Problem to solve -
Begin at the first line of the records below and, please, give each line again exactly until the line with "text, makes the" is included.
□ □ □ □ □
(** A request of one message and a longer one that starts with the same
    text, under another role. *)
Lemma sampling_callback_first_message_only_witness :
  sampling_callback (chat_completions_create sample_client) () short_params fresh_kernel
  = sampling_callback (chat_completions_create sample_client) 0 long_params fresh_kernel.
Proof.
  apply (sampling_callback_first_message_only (chat_completions_create sample_client)
           () 0 short_params long_params fresh_kernel).
  reflexivity.
Defined.

(** A sampling request with no message, or whose first message is not
    text, makes the callback raise (IndexError, AttributeError) before it
    calls the model: the call is not made, whatever the library. With a
    text first message the callback makes the one call, for "gpt-4" and
    for that text alone as a user message, and raises what the call raises;
    when the call returns an answer whose first choice has a str content,
    the callback returns an assistant result with that content as text and
    with the name of the model that was called. *)
Theorem sampling_callback_outcomes {C} create (context : C) params k :
  let out := sampling_callback create context params k in
  match first_text params with
  | Raise e => out = (Raise e, k)
  | Ok user_message =>
      let called :=
        create "gpt-4"
          [ <["content" := user_message]> (<["role" := "user"]> ∅) ] k in
      snd out = snd called ∧
      (∀ e, fst called = Raise e → fst out = Raise e) ∧
      (∀ response choice answer,
         fst called = Ok response →
         openai.choices response !! 0 = Some choice →
         openai.content (openai.message choice) = Some answer →
         fst out = Ok {| result_role := "assistant";
                         result_content := {| type := "text"; text := answer |};
                         result_model := "gpt-4" |})
  end.
Proof.
  intros out. subst out. rewrite sampling_callback_run.
  destruct (first_text params) as [user_message|e]; [|done]. simpl.
  match goal with |- context [create ?m ?ms k] => destruct (create m ms k) as [[response|e] k'] end;
    simpl.
  - destruct (openai.choices response) as [|choice ?] eqn:Hcs; simpl.
    + split; [done|]. split; [done|]. intros r c a [= <-]. by rewrite Hcs.
    + destruct (new_TextContent (openai.content (openai.message choice)))
        as [content|e] eqn:Hnew; simpl.
      * split; [done|]. split; [done|].
        intros r c a [= <-]. rewrite Hcs. intros [= <-] Ha.
        rewrite Ha in Hnew. simpl in Hnew. by injection Hnew as <-.
      * split; [done|]. split; [done|].
        intros r c a [= <-]. rewrite Hcs. intros [= <-] Ha.
        by rewrite Ha in Hnew.
  - split; [done|]. split; [|done]. by intros e0 [= <-].
Qed.

End Sampling_facts.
□ □ □ □ □
Written solution -
(** A request of one message and a longer one that starts with the same
    text, under another role. *)
Lemma sampling_callback_first_message_only_witness :
  sampling_callback (chat_completions_create sample_client) () short_params fresh_kernel
  = sampling_callback (chat_completions_create sample_client) 0 long_params fresh_kernel.
Proof.
  apply (sampling_callback_first_message_only (chat_completions_create sample_client)
           () 0 short_params long_params fresh_kernel).
  reflexivity.
Defined.

(** A sampling request with no message, or whose first message is not
    text, makes the callback raise (IndexError, AttributeError) before it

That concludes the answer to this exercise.